(** * Forecasting API: strategy dispatch and feature engineering

    A shallow embedding of the Python sources under [api/]:

    - [api/core/base.py], [api/core/registry.py]     (modules [Base], [Registry])
    - [api/services/preprocessing_service.py]        (modules [Encoder], [Assembler],
                                                      [PreprocessingService])
    - [api/services/data_service.py]                 (modules [DataService],
                                                      [DataServiceLoading])
    - [api/services/prediction_service.py],
      [api/handlers/demand_handler.py]               (module [PredictionService])
    - [api/strategies/demand/lightgbm_strategy.py]   (module [LightGBM])
    - [api/strategies/price/dnn_strategy.py]         (module [DNN])
    - [api/strategies/price/linear_strategy.py]      (module [Linear])
    - [api/strategies/*/registry.py]                 (module [Registries])

    Conventions.  A Python [float] is idealised as a real number (rounding is
    not modelled), a Python [int] is a [Z], a [str] is a [string].  A method
    that mutates [self] is a function from the old object to an outcome and
    the new object; a Python exception is the [Raise] outcome, and whatever
    was mutated before the [raise] stays mutated.  The first half of the file
    holds the definitions, the second half the theorems. *)

From Stdlib Require Import Reals Lra Lia ZArith Ascii String.
From Stdlib Require Import Permutation Sorted.
From stdpp Require Import base option list strings gmap pretty sorting.

(* ===================================================================== *)
(** * Part I: definitions                                                 *)
(* ===================================================================== *)

(** ** Exceptions and outcomes *)

(** The text of an exception, kept structured: the formatted pieces of the
    f-strings are the constructor arguments. *)
Inductive message : Type :=
  | NoDefaultStrategy
      (* "No default strategy set and no strategy name provided" *)
  | StrategyNotFound (name : string) (available : list string)
      (* f"Strategy '{name}' not found. Available: {self.list_all()}" *)
  | StoreNotFound (store_id : Z)
      (* f"Store {store_id} not found" *)
  | NoFeaturesForStore (store_id : Z)
      (* f"No features found for store {store_id}" *)
  | MissingFeature (col : string)
      (* f"Missing feature: {col}" *)
  | NoModelsLoaded
      (* f"No models loaded from {model_dir}" *)
  | BadDateString (s : string)
      (* raised by datetime.strptime / pd.to_datetime *)
  | NotANumber (s : string)
      (* raised by float() on a string *)
  | KerasImportFailed
      (* "TensorFlow/Keras could not be imported. ..." *)
  | KerasPreviouslyFailed.
      (* "TensorFlow/Keras previously failed to import; ..." *)

Inductive py_exn : Type :=
  | ValueError (m : message)
  | RuntimeError (m : message)
  | KeyError
  | TypeError
  | FileNotFoundError (path : string)
  | LibraryError (what : string).

Inductive result (A : Type) : Type :=
  | Ok (a : A)
  | Raise (e : py_exn).
Arguments Ok {A} a.
Arguments Raise {A} e.

#[global] Instance result_ret : MRet result := @Ok.
#[global] Instance result_bind : MBind result := λ A B f m,
  match m with
  | Ok a => f a
  | Raise e => Raise e
  end.

Definition is_ok {A} (r : result A) : bool :=
  match r with Ok _ => true | Raise _ => false end.

(** The error taxonomy of the design document, read off the exception. *)
Inductive error_kind : Type :=
  | NotFound | NotConfigured | ValidationError
  | UnavailableError | ConfigurationError | OtherError.

Definition kind_of (e : py_exn) : error_kind :=
  match e with
  | ValueError NoDefaultStrategy => NotConfigured
  | ValueError (StrategyNotFound _ _) => NotFound
  | ValueError (StoreNotFound _) => NotFound
  | ValueError (NoFeaturesForStore _) => NotFound
  | ValueError (MissingFeature _) => ValidationError
  | ValueError (BadDateString _) => ValidationError
  | ValueError NoModelsLoaded => ConfigurationError
  | FileNotFoundError _ => ConfigurationError
  | RuntimeError KerasImportFailed => UnavailableError
  | RuntimeError KerasPreviouslyFailed => UnavailableError
  | _ => OtherError
  end.

(** ** Python dictionaries that remember insertion order

    [d[k] = v] overwrites the value in place when [k] is already a key and
    appends the pair otherwise; [list(d.keys())] is the insertion order. *)
Module PyDict.
Section Ordered.
Context {K V : Type} `{EqDecision K}.

Fixpoint get (k : K) (d : list (K * V)) : option V :=
  match d with
  | [] => None
  | (k', v) :: d' => if decide (k = k') then Some v else get k d'
  end.

Fixpoint set (k : K) (v : V) (d : list (K * V)) : list (K * V) :=
  match d with
  | [] => [(k, v)]
  | (k', v') :: d' =>
      if decide (k = k') then (k', v) :: d' else (k', v') :: set k v d'
  end.

Definition keys (d : list (K * V)) : list K := d.*1.

(** [k in d] *)
Definition contains (k : K) (d : list (K * V)) : bool :=
  bool_decide (k ∈ keys d).

(** [d[k]] *)
Definition subscript (d : list (K * V)) (k : K) : result V :=
  match get k d with
  | Some v => Ok v
  | None => Raise KeyError
  end.
End Ordered.
End PyDict.

(** ** [api/core/base.py] *)
Module Base.
(** [BaseStrategy]: the abstract methods besides [predict], whose argument
    differs from strategy to strategy.  [World] is what a [load] reads
    from outside the process: files and importable modules, as they are at
    the time of the call. *)
Class BaseStrategy (World S : Type) : Type := {
  is_loaded : S → bool;
  load : World → S → result () * S;
  get_name : S → string
}.

(** [BaseStrategy.ensure_loaded] *)
Definition ensure_loaded {World S} `{BaseStrategy World S}
    (w : World) (self : S) : result () * S :=
  if negb (is_loaded self) then load w self else (Ok (), self).

End Base.

(** ** [api/core/registry.py] *)
Module Registry.
Import Base.

Section StrategyRegistry.
Context {S : Type}.

Record t : Type := Build {
  _strategies : list (string * S);
  _default_name : option string
}.

(** [StrategyRegistry.__init__] *)
Definition init : t :=
  {| _strategies := []; _default_name := None |}.

(** [StrategyRegistry.list_all] *)
Definition list_all (self : t) : list string * t :=
  (PyDict.keys (_strategies self), self).

(** [StrategyRegistry.register] *)
Definition register (name : string) (strategy : S) (self : t) : () * t :=
  ((), {| _strategies := PyDict.set name strategy (_strategies self);
          _default_name := _default_name self |}).

(** [StrategyRegistry.get] *)
Definition get (name : option string) (self : t) : result S * t :=
  let name := match name with
              | None => _default_name self
              | Some n => Some n
              end in
  match name with
  | None => (Raise (ValueError NoDefaultStrategy), self)
  | Some name =>
      if negb (PyDict.contains name (_strategies self)) then
        let '(names, self) := list_all self in
        (Raise (ValueError (StrategyNotFound name names)), self)
      else
        match PyDict.get name (_strategies self) with
        | Some strategy => (Ok strategy, self)
        | None => (Raise KeyError, self)
        end
  end.

(** [StrategyRegistry.set_default] *)
Definition set_default (name : string) (self : t) : result () * t :=
  if negb (PyDict.contains name (_strategies self)) then
    let '(names, self) := list_all self in
    (Raise (ValueError (StrategyNotFound name names)), self)
  else
    (Ok (), {| _strategies := _strategies self;
               _default_name := Some name |}).

(** [StrategyRegistry.get_default_name] *)
Definition get_default_name (self : t) : option string * t :=
  (_default_name self, self).

(** The calls a client can make on a registry, and the registry a call
    leaves behind. *)
Inductive call : Type :=
  | CallRegister (name : string) (strategy : S)
  | CallSetDefault (name : string)
  | CallGet (name : option string)
  | CallListAll.

Definition after (c : call) (self : t) : t :=
  match c with
  | CallRegister name strategy => (register name strategy self).2
  | CallSetDefault name => (set_default name self).2
  | CallGet name => (get name self).2
  | CallListAll => (list_all self).2
  end.

Definition run (cs : list call) : t := foldl (λ r c, after c r) init cs.

(** The invariant of the data model: a default, once set, is registered. *)
Definition default_registered (self : t) : Prop :=
  ∀ n, _default_name self = Some n → n ∈ PyDict.keys (_strategies self).
End StrategyRegistry.
Arguments t S : clear implicits.

(** [StrategyRegistry.load_all]: the loop over [self._strategies.values()];
    [done] are the entries already visited.  A [load] that raises stops the
    loop and leaves the later strategies untouched. *)
Fixpoint load_each {World S} `{BaseStrategy World S} (w : World)
    (done todo : list (string * S)) : result () * list (string * S) :=
  match todo with
  | [] => (Ok (), done)
  | (n, strategy) :: todo' =>
      if negb (is_loaded strategy) then
        match load w strategy with
        | (Ok _, strategy') => load_each w (done ++ [(n, strategy')]) todo'
        | (Raise e, strategy') => (Raise e, done ++ (n, strategy') :: todo')
        end
      else load_each w (done ++ [(n, strategy)]) todo'
  end.

Definition load_all {World S} `{BaseStrategy World S}
    (w : World) (self : t S) : result () * t S :=
  let '(r, strategies) := load_each w [] (_strategies self) in
  (r, {| _strategies := strategies; _default_name := _default_name self |}).
End Registry.

(** ** Python values met as raw features, table keys and cells *)

#[global] Instance R_eq_dec : EqDecision R := Req_dec_T.

(** A raw scalar: an [int] or a [float]. *)
Inductive pyval : Type :=
  | VInt (z : Z)
  | VFloat (x : R).

(** A key of an encoding table.  Python compares and hashes numeric keys by
    value ([1 == 1.0]), so every numeric key is the real number it denotes; a
    [str] key never equals a numeric one. *)
Inductive pykey : Type :=
  | KStr (s : string)
  | KNum (x : R).

#[global] Instance pyval_eq_dec : EqDecision pyval.
Proof. solve_decision. Defined.
#[global] Instance pykey_eq_dec : EqDecision pykey.
Proof. solve_decision. Defined.

(** [float(v)] *)
Definition to_float (v : pyval) : R :=
  match v with
  | VInt z => IZR z
  | VFloat x => x
  end.

(** [v] used as a dictionary key as it is. *)
Definition native_key (v : pyval) : pykey := KNum (to_float v).

(** The standard library's calendar, as far as the services use it.
    [strptime s fmt] is [None] where Python raises [ValueError];
    [seconds_since a b] is [(a - b).total_seconds()]; [float_str] is [str] on
    a [float]. *)
Class PyRuntime : Type := {
  datetime : Type;
  strptime : string → string → option datetime;
  plus_days : datetime → Z → datetime;
  seconds_since : datetime → datetime → R;
  dt_year : datetime → Z;
  dt_month : datetime → Z;
  dt_day : datetime → Z;
  dt_weekday : datetime → Z;
  dt_isoweek : datetime → Z;
  float_str : R → string
}.

(** pandas, as far as the services use it.  A [Timestamp] is a whole number
    of ticks of the clock since the epoch; [to_datetime s] is [None] where
    [pd.to_datetime] raises; [ts_date_str t] is [str(t.date())]. *)
Class PandasRuntime : Type := {
  to_datetime : string → option Z;
  ts_year : Z → Z;
  ts_month : Z → Z;
  ts_isoweek : Z → Z;
  ts_date_str : Z → string
}.

(** A [float64] that may be [NaN]: [None] is [NaN]. *)
Abbreviation float64 := (option R).

(** Reductions of a pandas [Series] of numbers without missing values. *)
Module Series.
Local Open Scope R_scope.

#[global] Instance Rle_decision : RelDecision Rle := Rle_dec.

Definition sum (xs : list R) : R := foldr Rplus 0 xs.

(** [Series.max()] and [Series.min()]: [NaN] on an empty series. *)
Definition max (xs : list R) : float64 :=
  match xs with
  | [] => None
  | x :: xs' => Some (foldl Rmax x xs')
  end.

Definition min (xs : list R) : float64 :=
  match xs with
  | [] => None
  | x :: xs' => Some (foldl Rmin x xs')
  end.

(** [Series.mean()] *)
Definition mean (xs : list R) : float64 :=
  match xs with
  | [] => None
  | _ => Some (sum xs / INR (length xs))
  end.

(** The middle of a sorted list: the middle element, or the mean of the
    two middle elements. *)
Definition middle (s : list R) : float64 :=
  let n := length s in
  if Nat.even n then
    a ← s !! (n / 2 - 1)%nat; b ← s !! (n / 2)%nat; Some ((a + b) / 2)
  else s !! (n / 2)%nat.

(** [Series.median()] *)
Definition median (xs : list R) : float64 := middle (merge_sort Rle xs).

(** The sum of the squared deviations from [m]. *)
Definition sum_sq_dev (m : R) (xs : list R) : R :=
  sum ((λ x, (x - m) * (x - m)) <$> xs).

(** [Series.std()]: pandas normalises by [N - 1] (its default [ddof=1]),
    so the result is [NaN] for fewer than two values. *)
Definition std (xs : list R) : float64 :=
  if bool_decide (length xs < 2)%nat then None
  else m ← mean xs; Some (sqrt (sum_sq_dev m xs / (INR (length xs) - 1))).

(** The population standard deviation of the design document: the same
    sum normalised by [N]. *)
Definition population_std (xs : list R) : float64 :=
  m ← mean xs; Some (sqrt (sum_sq_dev m xs / INR (length xs))).
End Series.

(** A runtime to compute with: dates of the proleptic Gregorian calendar as
    day numbers (day 0 is 1970-01-01, a Thursday), every [datetime] at
    midnight.  [strptime] reads the two formats the services use, with all
    fields at full width.  [str] on a [float] is left out: it answers the
    empty string, which is no key of any table below. *)
Module StdCalendar.
Local Open Scope Z_scope.

Definition days_from_civil (y m d : Z) : Z :=
  let y := if m <=? 2 then y - 1 else y in
  let era := y / 400 in
  let yoe := y - era * 400 in
  let mp := (m + 9) mod 12 in
  let doy := (153 * mp + 2) / 5 + d - 1 in
  let doe := yoe * 365 + yoe / 4 - yoe / 100 + doy in
  era * 146097 + doe - 719468.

TASK TO CARRY OUT: Once the line with "(* raised by float() on a string *)" is found in the records above, print exactly that line and every line after it through the line with "NoModelsLoaded => ConfigurationError".

RESPONSE TO THE TASK:
      (* raised by float() on a string *)
  | KerasImportFailed
      (* "TensorFlow/Keras could not be imported. ..." *)
  | KerasPreviouslyFailed.
      (* "TensorFlow/Keras previously failed to import; ..." *)

Inductive py_exn : Type :=
  | ValueError (m : message)
  | RuntimeError (m : message)
  | KeyError
  | TypeError
  | FileNotFoundError (path : string)
  | LibraryError (what : string).

Inductive result (A : Type) : Type :=
  | Ok (a : A)
  | Raise (e : py_exn).
Arguments Ok {A} a.
Arguments Raise {A} e.

#[global] Instance result_ret : MRet result := @Ok.
#[global] Instance result_bind : MBind result := λ A B f m,
  match m with
  | Ok a => f a
  | Raise e => Raise e
  end.

Definition is_ok {A} (r : result A) : bool :=
  match r with Ok _ => true | Raise _ => false end.

(** The error taxonomy of the design document, read off the exception. *)
Inductive error_kind : Type :=
  | NotFound | NotConfigured | ValidationError
  | UnavailableError | ConfigurationError | OtherError.

Definition kind_of (e : py_exn) : error_kind :=
  match e with
  | ValueError NoDefaultStrategy => NotConfigured
  | ValueError (StrategyNotFound _ _) => NotFound
  | ValueError (StoreNotFound _) => NotFound
  | ValueError (NoFeaturesForStore _) => NotFound
  | ValueError (MissingFeature _) => ValidationError
  | ValueError (BadDateString _) => ValidationError
  | ValueError NoModelsLoaded => ConfigurationError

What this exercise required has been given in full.